In its July Cybersecurity Newsletter, the Department of Health and Human Services’ Office for Civil Rights has alerted HIPAA covered entities to be conscious of HIPAA Rules for disposing of electronic devices and media.
Before electronic equipment being scrapped, decommissioned, sent back to a leasing company or resold, all electronic protected health information (ePHI) on the devices must be disposed of in a safe manner.
HIPAA Rules for destroying of electronic devices cover all electronic devices capable of storing PHI, including desktop computers, laptops, servers, tablets, mobile cellphones, portable hard drives, zip drives, and other electronic storage devices including CDs, DVDs, and backup tapes.
Healthcare groups also need to be careful when disposing of other electronic equipment such as fax machines, photocopiers, and printers, many of which hold data on internal hard drives. These devices in particular carry a high possibility of a data breach at the end of life as they are not generally thought of as devices capable of storing ePHI.
If electronic devices are not destroyed securely and a data breach occurs, the costs to a healthcare group can be massive. Patients must be alerted, it may be appropriate to pay for credit monitoring and identity theft protection services, and third-party breach response consultants, forensic investigators, and public relations consultants may need to be brought in. OCR and/or state attorneys generals may conduct investigations and substantial fines may be sanctioned. Breach victims may also file lawsuits over the exposure of their financial data.

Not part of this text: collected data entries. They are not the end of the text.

(* ===== verification/OutputMgmtFacts.v ===== *)
(** * OutputMgmtFacts: output configurations are transactions

    A configuration is applied as a whole or not at all, and an applied one
    gives every head what was asked for it. *)

From stdpp Require Import base list gmap strings option.
From S2P Require Import Prelude Logic State OutputMgmt.
From stdpp Require Import list.

#[local] Open Scope Z_scope.

(** ** The outputs of a state *)

Record om_wf (c : om_state) : Prop := {
  wf_ids : NoDup (wo_id <$> all_outputs c);
  wf_live : Forall (fun o => wo_enabled o = true) (output_list c);
  wf_pending : Forall (fun o => wo_enabled o = false) (pending_output_list c);
  wf_count : (length (all_outputs c) <= 32)%nat
}.

Lemma find_by_id (i : Z) l (o : weston_output) :
  NoDup (wo_id <$> l) ->
  List.find (fun o => wo_id o =? i) l = Some o <-> o ∈ l /\ wo_id o = i.
Proof.
  intros Hnd. split.
  - intros H. apply find_some in H as [H1 H2]. apply list_elem_of_In in H1. split; [done|lia].
  - intros [Hin <-]. induction l as [|x l IH]; [by apply elem_of_nil in Hin|]. cbn.
    rewrite fmap_cons in Hnd. apply NoDup_cons in Hnd as [Hx Hnd].
    destruct (Z.eqb_spec (wo_id x) (wo_id o)) as [E|E].
    + apply elem_of_cons in Hin as [->|Hin]; [done|]. exfalso. apply Hx. rewrite E.
      by apply list_elem_of_fmap_2.
    + apply elem_of_cons in Hin as [->|Hin]; [done|]. by apply IH.
Qed.

Lemma find_output_spec c i o :
  om_wf c -> find_output i c = Some o <-> o ∈ all_outputs c /\ wo_id o = i.
Proof. intros []. by apply find_by_id. Qed.

Lemma find_output_id c i o : find_output i c = Some o -> wo_id o = i.
Proof. intros H. apply find_some in H as [_ H]. lia. Qed.

(** A live output is on the list of live ones. *)
Lemma find_output_live c i o :
  om_wf c -> find_output i c = Some o ->
  if wo_enabled o then o ∈ output_list c else o ∈ pending_output_list c.
Proof.
  intros Hwf H. apply (find_output_spec c i o Hwf) in H as [Hin _]. destruct Hwf as [_ Hl Hp _].
  unfold all_outputs in Hin. apply elem_of_app in Hin as [Hin|Hin].
  - by rewrite (proj1 (Forall_forall _ _) Hl o Hin).
  - by rewrite (proj1 (Forall_forall _ _) Hp o Hin).
Qed.

(** Two states with the same outputs up to their order. *)
Lemma find_output_perm c c' i :
  om_wf c -> om_wf c' -> (forall o, o ∈ all_outputs c' <-> o ∈ all_outputs c) ->
  find_output i c' = find_output i c.
Proof.
  intros H1 H2 He. destruct (find_output i c) as [o|] eqn:E.
  - apply (find_output_spec c' i o H2). rewrite He. by apply (find_output_spec c i o H1).
  - destruct (find_output i c') as [o|] eqn:E'; [|done].
    apply (find_output_spec c' i o H2) in E'. rewrite He in E'.
    apply (find_output_spec c i o H1) in E'. congruence.
Qed.

(** ** Steps that work on one output *)

Definition moved (o : weston_output) (p : Z * Z) : weston_output := o <| wo_pos := p |>.

Lemma moved_self o : moved o (wo_pos o) = o.
Proof. by destruct o. Qed.

Record touches (i : Z) (c c' : om_state) : Prop := {
  t_wf : om_wf c';
  t_ids : wo_id <$> all_outputs c' ≡ₚ wo_id <$> all_outputs c;
  t_heads : heads c' = heads c;
  t_dirty : output_flow_dirty c = true -> output_flow_dirty c' = true;
  t_calls : (backend_calls c <= backend_calls c')%nat;
  t_other : forall j o, j ≠ i -> find_output j c = Some o ->
    exists p, find_output j c' = Some (moved o p)
              /\ (output_flow_dirty c = true -> p = wo_pos o)
}.

Lemma touches_refl i c : om_wf c -> touches i c c.
Proof.
  intros H. split; try done. intros j o _ Ho. exists (wo_pos o). by rewrite moved_self.
Qed.

Lemma touches_trans i c1 c2 c3 : touches i c1 c2 -> touches i c2 c3 -> touches i c1 c3.
Proof.
  intros [W1 I1 H1 D1 C1 O1] [W2 I2 H2 D2 C2 O2]. split; [done|by etrans|congruence|auto|lia|].
  intros j o Hj Ho. destruct (O1 j o Hj Ho) as (p1 & F1 & P1).
  destruct (O2 j _ Hj F1) as (p2 & F2 & P2). exists p2. split; [exact F2|].
  intros Hd. rewrite (P2 (D1 Hd)). exact (P1 Hd).
Qed.

(** Steps that leave the outputs alone. *)
Record same_outputs (c c' : om_state) : Prop := {
  so_live : output_list c' = output_list c;
  so_pending : pending_output_list c' = pending_output_list c;
  so_heads : heads c' = heads c;
  so_dirty : output_flow_dirty c' = output_flow_dirty c;
  so_calls : backend_calls c' = backend_calls c
}.

#[export] Instance same_outputs_preorder : PreOrder same_outputs.
Proof.
  split; [by split|]. intros c1 c2 c3 [] []. split; congruence.
Qed.

Lemma same_outputs_foldl {A} (f : om_state -> A -> om_state) l c :
  (forall c a, same_outputs c (f c a)) -> same_outputs c (foldl f c l).
Proof.
  intros Hf. revert c. induction l as [|a l IH]; intros c; cbn [foldl]; [reflexivity|].
  etransitivity; [apply Hf|apply IH].
Qed.

Lemma so_emit e c : same_outputs c (om_emit e c).
Proof. by split. Qed.
Lemma so_send_mode h c m : same_outputs c (send_mode h c m).
Proof. unfold send_mode. destruct (om_oom c); by split. Qed.
Lemma so_details h c : same_outputs c (qdwin_om_send_head_details h c).
Proof.
  unfold qdwin_om_send_head_details. destruct (omh_head h); [|by split].
  destruct (_ ≫= _) as [o|]; [|by split]. apply same_outputs_foldl, so_send_mode.
Qed.
Lemma so_create_head m c h : same_outputs c (create_head m c h).
Proof.
  unfold create_head. destruct (_ || _); [by split|]. cbn [om_fresh].
  etransitivity; [|apply so_details]. by split.
Qed.
Lemma so_finish_head c h : same_outputs c (finish_head c h).
Proof.
  unfold finish_head, qdwin_om_head_destroy_modes.
  assert (H : same_outputs c (foldl (fun c m => om_emit (om_mode_finished (omm_res m)) c) c
    (List.filter (fun m => bool_decide (omm_head m = Some (omh_res h))) (om_modes c)))).
  { apply same_outputs_foldl. intros. apply so_emit. }
  revert H. generalize (foldl (fun c m => om_emit (om_mode_finished (omm_res m)) c) c
    (List.filter (fun m => bool_decide (omm_head m = Some (omh_res h))) (om_modes c))).
  intros c1 []. by split.
Qed.
Lemma so_resync c m : same_outputs c (qdwin_om_manager_resync c m).
Proof.
  unfold qdwin_om_manager_resync, qdwin_om_manager_destroy_heads, qdwin_om_manager_create_heads.
  etransitivity; [apply (same_outputs_foldl finish_head), so_finish_head|].
  etransitivity; [apply (same_outputs_foldl (create_head (omg_res m))), so_create_head|].
  apply so_emit.
Qed.
Lemma so_resync_all c : same_outputs c (qdwin_om_resync_all c).
Proof.
  unfold qdwin_om_resync_all. cbv zeta.
  etransitivity; [|apply (same_outputs_foldl qdwin_om_manager_resync), so_resync]. by split.
Qed.

Lemma same_outputs_find c c' i : same_outputs c c' -> find_output i c' = find_output i c.
Proof. intros [H1 H2 _ _ _]. unfold find_output, all_outputs. by rewrite H1, H2. Qed.
Lemma same_outputs_wf c c' : same_outputs c c' -> om_wf c -> om_wf c'.
Proof.
  intros [H1 H2 _ _ _] [W1 W2 W3 W4]. unfold all_outputs in *.
  split; unfold all_outputs; by rewrite ?H1, ?H2.
Qed.

Lemma same_outputs_touches i c c' : om_wf c -> same_outputs c c' -> touches i c c'.
Proof.
  intros W S. pose proof (same_outputs_wf _ _ S W) as W'. split; [done|..].
  - unfold all_outputs. by rewrite (so_live _ _ S), (so_pending _ _ S).
  - apply S.
  - by rewrite (so_dirty _ _ S).
  - by rewrite (so_calls _ _ S).
  - intros j o _ Ho. exists (wo_pos o). rewrite moved_self, (same_outputs_find _ _ j S). done.
Qed.

(** Counting a backend call. *)
Lemma call_touches i c : om_wf c -> touches i c (backend_call c).
Proof.
  intros W. split; try done; [by destruct W|cbn; lia|].
  intros j o _ Ho. exists (wo_pos o). by rewrite moved_self.
Qed.

(** ** Replacing one output *)

Definition replace (o y : weston_output) : weston_output := if wo_id y =? wo_id o then o else y.

Lemma replace_id o y : wo_id (replace o y) = wo_id y.
Proof. unfold replace. by destruct (Z.eqb_spec (wo_id y) (wo_id o)). Qed.

Lemma all_put o c : all_outputs (put_output o c) = map (replace o) (all_outputs c).
Proof. unfold all_outputs. rewrite map_app. done. Qed.

Lemma ids_replace o l : wo_id <$> map (replace o) l = wo_id <$> l.
Proof. induction l as [|y l IH]; [done|]. cbn. by rewrite replace_id, IH. Qed.

Lemma find_replace o i l :
  List.find (fun y => wo_id y =? i) (map (replace o) l)
  = option_map (replace o) (List.find (fun y => wo_id y =? i) l).
Proof.
  induction l as [|y l IH]; [done|]. cbn. rewrite replace_id. by destruct (wo_id y =? i).
Qed.

Lemma put_wf o x c :
  om_wf c -> find_output (wo_id o) c = Some x -> wo_enabled o = wo_enabled x ->
  om_wf (put_output o c).
Proof.
  intros W Hx He. pose proof W as [W1 W2 W3 W4].
  assert (Hy : forall y, y ∈ all_outputs c -> wo_enabled (replace o y) = wo_enabled y).
  { intros y Hin. unfold replace. destruct (Z.eqb_spec (wo_id y) (wo_id o)) as [E|]; [|done].
    assert (find_output (wo_id o) c = Some y) by (apply (find_output_spec _ _ _ W); done).
    congruence. }
  split.
  - rewrite all_put, ids_replace. done.
  - apply Forall_forall. intros z Hz. apply list_elem_of_fmap_1 in Hz as (y & -> & Hin).
    change (wo_enabled (replace o y) = true). rewrite Hy.
    + by apply (proj1 (Forall_forall _ _) W2).
    + apply elem_of_app. by left.
  - apply Forall_forall. intros z Hz. apply list_elem_of_fmap_1 in Hz as (y & -> & Hin).
    change (wo_enabled (replace o y) = false). rewrite Hy.
    + by apply (proj1 (Forall_forall _ _) W3).
    + apply elem_of_app. by right.
  - by rewrite all_put, length_map.
Qed.

Lemma find_put_same o x c :
  find_output (wo_id o) c = Some x -> find_output (wo_id o) (put_output o c) = Some o.
Proof.
  intros Hx. unfold find_output in *. rewrite all_put, find_replace, Hx. cbn. unfold replace.
  apply find_some in Hx as [_ Hx]. by rewrite Hx.
Qed.
Lemma find_put_other o j c :
  j ≠ wo_id o -> find_output j (put_output o c) = find_output j c.
Proof.
  intros Hj. unfold find_output. rewrite all_put, find_replace.
  destruct (List.find _ (all_outputs c)) as [y|] eqn:E; [|done]. cbn. unfold replace.
  apply find_some in E as [_ E]. destruct (Z.eqb_spec (wo_id y) (wo_id o)); [lia|done].
Qed.

Lemma put_touches i o x c :
  om_wf c -> find_output i c = Some x -> wo_id o = i -> wo_enabled o = wo_enabled x ->
  touches i c (put_output o c) /\ find_output i (put_output o c) = Some o.
Proof.
  intros W Hx <- He. split; [|by eapply find_put_same]. split; [by eapply put_wf|..]; try done.
  - by rewrite all_put, ids_replace.
  - intros j y Hj Hy. exists (wo_pos y). by rewrite moved_self, find_put_other.
Qed.
Lemma starts_after_app s a b : starts_after s (a ++ b) = starts_after (starts_after s a) b.
Proof. unfold starts_after. rewrite last_app. by destruct (last b). Qed.

Lemma is_prefix_app n w : is_prefix n w = true <-> exists b, w = n ++ b.
Proof.
  revert w. induction n as [|a n IH]; intros w; cbn; [by split; [exists w|]|].
  destruct w as [|b w]; [by split; [|intros (? & ?)]|].
  rewrite andb_true_iff, IH. split.
  - intros [->%Ascii.eqb_eq (c & ->)]. by exists c.
  - intros (c & [= -> ->]). split; [apply Ascii.eqb_refl|by exists c].
Qed.

Definition hit (n : list ascii) (s : bool) (w : list ascii) : Prop :=
  exists a b, w = a ++ n ++ b /\ starts_after s a = true.

Lemma scan_hit n s w : n ≠ [] -> scan_window true n s w = true <-> hit n s w.
Proof.
  intros Hne. revert s. induction w as [|x w IH]; intros s.
  - split; [done|]. intros (a & b & H & _). destruct n; [done|]. by destruct a.
  - cbn [scan_window]. rewrite orb_true_iff, IH, andb_true_iff. unfold needle_at. cbn [orb].
    rewrite andb_true_r, is_prefix_app. split.
    + intros [[-> (b & Hb)]|(a & b & -> & Ha)].
      * exists [], b. by split.
      * exists (x :: a), b. split; [done|]. change (x :: a) with ([x] ++ a).
        by rewrite starts_after_app.
    + intros (a & b & Hw & Ha). destruct a as [|y a].
      * left. split; [exact Ha|by exists b].
      * injection Hw as <- ->. right. exists a, b. split; [done|].
        change (x :: a) with ([x] ++ a) in Ha. by rewrite starts_after_app in Ha.
Qed.

(** What the loop knows between two reads: [P] was read, its last bytes are
    kept, and no entry of [P] contains the needle at its start. *)
Record scanned (n P tail : list ascii) (tail_starts : bool) (total : nat) : Prop := {
  sc_split : exists h, P = h ++ tail
               /\ ((total =? 0)%nat || tail_starts = starts_after true h);
  sc_tail : length tail = Nat.min (length P) (length n - 1);
  sc_total : total = length P;
  sc_miss : ~ hit n true P
}.
(** Only the shell and the attested launcher helper may create security
    contexts.  A client gets the manager only as the bound shell, with the
    development switch QDWIN_SECCTX_OPEN=1, or as a helper that runs with the
    session's uid or root's, whose executable is the configured (or one of the
    two installed) helper paths, owned by root and writable by nobody else,
    which, run with the session's uid, has a direct parent that is root's, and
    whose whole environment, run without root's uid, was read and does not
    carry the development override; the process and its parent are the same
    before and after the checks.  Every other client is refused with an error
    and changes no context. *)
Theorem secctx_manager_gate (alloc : bool) (e : secctx_env) (before after : procfs) (h : helper_proc)
    (q : qdwin) (client pid uid id : Z) (s : secctx_state)
    (Hreads : forall reads ok, hp_environ h pid = Some (reads, ok) -> Forall (fun c => c ≠ []) reads) :
  let r := bind_qdwin_secctx_manager alloc e before after h q client pid uid id s in
  (fst r ≠ None ->
     qdwin_client_is_bound_shell client q = true \/ env_open e = Some "1"%string
     \/ helper_attested e before after h q pid uid)
  /\ (fst r = None ->
      snd r = sx_emit (sx_not_authorized client) s \/ alloc = false /\ snd r = sx_emit (sx_no_memory client) s).
Proof.
  cbv zeta. unfold bind_qdwin_secctx_manager.
  destruct (qdwin_secctx_client_is_authorized _ _ _ _ _ _ _ _) eqn:Ea; cbn [negb];
    [|split; [done|by left]].
  destruct alloc; cbn; (split; [intros Hok|intros Hno]); try done; [|by right].
  revert Ea. unfold qdwin_secctx_client_is_authorized.
  destruct (qdwin_client_is_bound_shell client q); [by left|].
  unfold qdwin_secctx_open_dev_mode. case_bool_decide; [by right; left|].
  destruct (negb (uid =? allowed_uid q) && negb (uid =? 0)) eqn:Eu; [done|].
  intros H1. right; right. repeat (apply andb_true_iff in H1 as [H1 ?]).
  match goal with H : qdwin_proc_exe_is_root_trusted _ _ = true |- _ =>
    apply exe_trusted_spec in H as [Hpid Hst] end.
  destruct needle_ok as (N1 & N2 & N3). split.
  - destruct (Z.eqb_spec uid (allowed_uid q)); [by left|]. destruct (Z.eqb_spec uid 0); [by right|done].
  - by apply exe_allowed_spec.
  - done.
  - intros ->. rewrite Z.eqb_refl in *. by apply (launcher_parent_spec before after h pid).
  - intros Hz. apply (environ_clean pid); try done.
    apply Z.eqb_neq in Hz. rewrite Hz in *. cbn [orb] in *. by apply Z.eqb_eq.
  - zcrush; congruence.
Qed.

(** The helper 42 of the session's user, started by root's process 41. *)
Definition ex_helper_env : secctx_env := mk_secctx_env None None.
Definition ex_helper_fs : procfs :=
  mk_procfs (proc_stat_file ex_peer)
    (fun pid => if pid =? 42 then Some "/usr/bin/qdistro-secctx-exec"%string else None)
    (fun _ => None) (fun _ => None) (fun _ => false) (fun _ => None) (fun _ => None).
Definition ex_helper : helper_proc :=
  mk_helper_proc (fun _ => Some ([list_ascii_of_string "HOME=/root" ++ [NUL]], true))
    (fun pid => Some (if (pid =? 42)%Z then "Uid:	1000 1000
PPid:	41
" else "Uid:	0 0
PPid:	1
")%string)
    (fun _ => Some (mk_file_stat true 0 493)).

Lemma secctx_manager_gate_witness :
  let r := bind_qdwin_secctx_manager true ex_helper_env ex_helper_fs ex_helper_fs ex_helper
             (wet_shell_init [] [] 1000) 9 42 1000 77 sx_init in
  fst r = Some 77
  /\ (qdwin_client_is_bound_shell 9 (wet_shell_init [] [] 1000) = true
      \/ env_open ex_helper_env = Some "1"%string
      \/ helper_attested ex_helper_env ex_helper_fs ex_helper_fs ex_helper (wet_shell_init [] [] 1000) 42 1000).
Proof.
  cbv zeta. split; [vm_compute; reflexivity|].
  refine (proj1 (secctx_manager_gate true ex_helper_env ex_helper_fs ex_helper_fs ex_helper
                   (wet_shell_init [] [] 1000) 9 42 1000 77 sx_init _) _).
  - intros reads ok [= <- _]. by repeat constructor.
  - vm_compute. discriminate.
Defined.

The costs all accumulate. The 2018 Cost of a Data Breach Study carried out by the Ponemon Institute/IBM Security highlighted the high expense of data breaches, in particular healthcare data breaches. The average cost of a breach of up to 100,000 records was calculated to be $3.86 million. Healthcare data breaches cost an average of $408 per exposed record to address, while the cost of data breaches of one million or more records was calculated to be between $40 million and $350 million.
It is not possible to make sure that all ePHI is disposed of securely if a group does not know all systems and devices where PHI is held. A full inventory of all equipment that stores ePHI must be created and maintained. When new equipment is bought the list must be updated.
A complete risk analysis should be conducted to determine the most appropriate ways to safeguard data stored on electronic devices and media when they reach the end of their lifespan.
Groups must establish a data disposal plan that meets the requirements of 45 C.F.R. §164.310(d)(2)(i)-(ii). Paper, film, or other hard copy media should be shredded or destroyed such that the PHI cannot be deciphered or otherwise cannot be reconstructed. OCR notes that “Redaction is specifically excluded as a means of data destruction.”
Electronic devices must be “cleared, purged, or destroyed consistent with NIST Special Publication 800-88 Revision 1, Guidelines for Media Sanitization,” to ensure that ePHI cannot be retrieved. If reusable media are in use, it is important to ensure that all data on the devices are securely erased prior to the devices being reused. Before electronic devices are scrapped or disposed of, asset tags and corporate identifying marks should be removed.
External contractors can be used to destroy electronic devices, although they would be considered business associates and a business associate agreement would need to be in existence. All individuals required to manage the devices must be aware of their responsibilities with respect to ePHI and its safe handling and should be subjected to workforce clearance procedures.
Groups should also consider the chain of custody of electronic equipment prior to destruction. Physical security measures should be put in place to ensure the devices cannot be stolen or accessed by unauthorized peoples and security controls should cover the transport of those devices until all data has been destroyed and is no longer thought of as PHI.